La maggior parte delle volte, i parenti sono familiari del paziente ‒ genitori, fratelli o sorelle, coniugi, ecc. ‒, ma possono anche far parte di una cerchia più ampia ‒ amici, colleghi, vicini, ecc. ‒ e iscriversi nell’entourage del malato. È opportuno non dimenticare che i professionisti, soprattutto ospedalieri, possono diventare anch’essi parenti.
Accompagnare una persona che soffre di schizofrenia non è qualcosa da improvvisare. Per diventare un compagno sostenitore, un aiutante e un partner nella vita del malato è necessario un periodo di apprendimento.
Essenzialmente bisogna:
- avere pazienza;
- essere vigile, senza essere invadente;
- essere empatico, accogliente e tollerante;
- conoscere la malattia, sapere come prendersene carico e conoscere la rete psichiatrica della regione;
- fungere da ponte tra il paziente e la sua rete terapeutica;
- porre dei limiti per mantenere una situazione accettabile per sé;
- sapersi riposare per resistere a lungo.
L’accompagnamento del malato comporta periodi lunghi e, per la famiglia, resistere può essere molto faticoso, può persino condurre all’esaurimento. Alcuni studi hanno evidenziato che i sintomi più frequenti negli affini sono:
- una sensazione di fatica cronica,
- una perdita d’interesse per la vita,
- una mancanza di autostima,
- una perdita di empatia per il paziente,
- emicrania, insonnia, depressione e numerose altre affezioni legate allo stress.

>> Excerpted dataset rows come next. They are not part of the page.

(** * A shallow embedding of the [@smounters/fsm] execution engine

    The development follows the layout of the package:
    - [types.ts]   : [FSMTransition], [FSMStateResult], [FSMStateHandler],
                     [FSMStateMap];
    - [helpers.ts] : [createState], [transitionTo], [conditionalTransition],
                     [eventBasedTransition], [finalTransition];
    - [fsm.ts]     : the class [FSM] with its async generator [run] and the
                     synchronous accessors and mutators.

    Modelling choices.
    - The state type parameter [S extends string | number | symbol] is taken
      at [string], the instance used by every example of the package; the
      state map, a JS object indexed by the state, is a [gmap string _],
      the own properties of the object, and its prototype is
      [Object.prototype], as for an object literal: [o[name]] is the own
      property [name] when there is one and the member of
      [Object.prototype] of that name otherwise ([get]).  An own
      property of a state map holds a handler (a property set to
      [undefined] is not part of the model).  The JS truthiness test
      applied to a state ([this.currentState && ...], [... || null]) is
      [truthy]: a string is falsy exactly when it is empty.
    - The failures handlers raise are the values of a type [Err] that has
      the [TypeError] of a call of something that is not a function
      ([TypeErrors]); the values [null] and [undefined] of the context
      type, the ones [??] replaces, are told by [nullish] ([Nullish]).
    - A handler function is a pure function of its arguments whose call
      either returns or throws: its codomain is a [Completion].
    - A method of the class is a computation over the fields of the
      instance that may throw and that records, in order, the handler
      functions it invokes, the context assignments of [run] and the events
      [run] yields ([Eng]).
    - The async generator returned by [run] is the record of where its body
      is suspended ([Generator]) together with the function [next] which
      resumes the body up to the following [yield], to the end of the loop,
      or to an uncaught exception.  A consumer resumes the generator with
      [next] only (as [for await] does while it iterates), and between two
      pulls it may call the synchronous methods of the engine. *)

From stdpp Require Import base option list strings gmap.

(** ** types.ts *)

Module Types.

(** A state identifier, and the JS truthiness of one. *)
Abbreviation StateId := string (only parsing).

Definition truthy (s : StateId) : bool := bool_decide (s ≠ "").

(** How the call of a JS function ends: it returns a value or throws. *)
Inductive Completion (Err A : Type) : Type :=
| Normal (a : A)
| Throw (err : Err).
Arguments Normal {Err A} a.
Arguments Throw {Err A} err.

(** The failure of the language when what is called is not a function,
    [TypeError: ... is not a function]. *)
Class TypeErrors (Err : Type) : Type := type_error : Err.

(** The values of a type that are [null] or [undefined]: [v ?? w] is [w]
    exactly for them. *)
Class Nullish (C : Type) : Type := nullish : C → bool.

(** The names of the members of [Object.prototype], which every object
    literal inherits. *)
Definition inherited_names : list string :=
  ["constructor"; "toString"; "toLocaleString"; "valueOf"; "hasOwnProperty";
   "isPrototypeOf"; "propertyIsEnumerable"; "__proto__"; "__defineGetter__";
   "__defineSetter__"; "__lookupGetter__"; "__lookupSetter__"].

Definition inherited (name : string) : bool :=
  bool_decide (name ∈ inherited_names).
Lemma no_step_with_fewer_than_two_nodes_witness :
  extend_partial_state Examples.self3 Examples.world3
    [["A+C+B"]; ["A+C+B"]]%string 2 = None.
Proof.
  destruct (@no_step_with_fewer_than_two_nodes Examples.self3 Examples.world3)
    as [Hext _]; [vm_compute; lia|].
  apply Hext. vm_compute; lia.
Defined.

(** ** The carried multiplicity stays positive *)

Lemma overcounting_correct_positive (self : VCSMC) (v0 v1 : R)
  (pair : list nat) (i : nat) :
  (exists i1 i2, pair = [i1; i2] /\ i1 < n self - i /\ i2 < n self - i) ->
  (0 < v0)%R ->
  overcounting_correct self v0 pair i = Some v1 ->
  (0 < v1)%R /\ (v1 = 1 / (v0 + 1) \/ v1 = 1 / v0)%R.
Proof.
  intros [i1 [i2 [-> [H1 H2]]]] Hpos.
  unfold overcounting_correct. cbn [TF.gather1 nth_error bind].
  replace (Z.of_nat i1 >? Z.of_nat (n self) - Z.of_nat i - 1)%Z with false
    by (symmetry; rewrite Z.gtb_ltb; apply Z.ltb_ge; lia).
  cbn [andb].
  destruct ((Z.of_nat i1 <? _)%Z && (Z.of_nat i2 <? _)%Z);
    intros H; injection H as <-.
  - split; [apply Rdiv_lt_0_compat; lra | left; reflexivity].
  - split; [apply Rdiv_lt_0_compat; lra | right; f_equal; lra].
Qed.

(** X10: after any number of steps of a well-formed run the vector [v]
    carried between the steps has one entry per particle and every entry is
    positive. *)
Theorem multiplicity_stays_positive (self : VCSMC) (w : World) (step : nat) :
  well_formed self w -> step <= n self - 1 ->
  exists vars,
    run_steps self w step (initial_vars self) = Some vars
    /\ length (v vars) = K self
    /\ Forall (fun x => 0 < x)%R (v vars).
Proof.
  intros Hwf. induction step as [|step IH]; intros Hle.
  - exists (initial_vars self). split; [reflexivity|].
    cbn [initial_vars v]. split; [apply repeat_length|].
    apply Forall_forall. intros x Hx. apply repeat_spec in Hx. subst. lra.
  - destruct IH as [vars [Hrun [Hlen Hpos]]]; [lia|].
    destruct (@run_steps_shape self w step Hwf) as [vars0 [Hrun0 [Hsh Hr]]];
      [lia|].
    rewrite Hrun in Hrun0. injection Hrun0 as <-.
    destruct (@body_main_spec self w vars Hwf Hsh)
      as [vars' [top [q [lw_row [ll_row
           [Hbody [Hsh' [_ [Htop [_ [_ [_ [_ Hentries]]]]]]]]]]]]]; [lia|].
    exists vars'. cbn [run_steps]. rewrite Hrun. cbn [bind].
    split; [exact Hbody|]. split; [apply (sh_v Hsh')|].
    destruct (sampled_pairs_in_range _ _ _ Htop) as [Htoplen Hpairs].
    apply Forall_nth. intros k d Hk. rewrite (sh_v Hsh') in Hk.
    rewrite (nth_indep _ d 0%R) by (rewrite (sh_v Hsh'); exact Hk).
    destruct (Hentries k Hk) as [_ [H0 Hlater]].
    destruct (Nat.eq_dec (r vars) 0) as [Hz|Hnz].
    + destruct (H0 Hz) as [-> _]. lra.
    + destruct Hlater as [Hoc _]; [lia|].
      eapply overcounting_correct_positive; [| |exact Hoc].
      * destruct (@pair_rows_row (n self - r vars) (map snd top) k Hpairs)
          as [i1 [i2 [Hrow [H1 H2]]]]; [rewrite length_map; lia|].
        exists i1, i2. split; [|split; assumption].
        apply nth_error_nth. exact Hrow.
      * rewrite Forall_forall in Hpos. apply Hpos. apply nth_In. lia.
Qed.

Lemma multiplicity_stays_positive_witness :
  exists vars,
    run_steps Examples.self3 Examples.world3 2 (initial_vars Examples.self3)
    = Some vars
    /\ Forall (fun x => 0 < x)%R (v vars).
Proof.
  destruct (@multiplicity_stays_positive Examples.self3 Examples.world3 2
              well_formed3) as [vars [Hrun [_ Hpos]]]; [vm_compute; lia|].
  exists vars. split; [exact Hrun | exact Hpos].
Defined.

(** ** Where the labels of a step come from *)

Lemma mapM_nth_error_fwd {A B : Type} (f : A -> option B) (l : list A)
  (ys : list B) :
  mapM f l = Some ys ->
  forall i x, nth_error l i = Some x ->
  exists y, nth_error ys i = Some y /\ f x = Some y.
Proof.
  revert ys; induction l as [|x0 l IH]; simpl; intros ys H i x Hx.
  - destruct i; discriminate.
  - inv_bind H. inv_bind H. injection H as <-.
    destruct i as [|i]; simpl in *.
    + injection Hx as <-. eexists; split; [reflexivity | assumption].
    + eapply IH; eauto.
Qed.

Di conseguenza, i parenti della cerchia più stretta devono cercare aiuto e sostegno per loro stessi. Evitare di cadere nell’isolamento e nella solitudine evita lo scoraggiamento, la rassegnazione e la perdita di speranza davanti alle circostanze difficili e dolorose imposte dalla malattia.
Si impara molto dalla condivisione del vissuto e dell’esperienza degli altri parenti. Ciò modifica il modo di vedere la propria situazione. Le attese che si possono avere come persona che si occupa del paziente diventano più modeste e realistiche, indulgenti e piene di speranza ritrovata.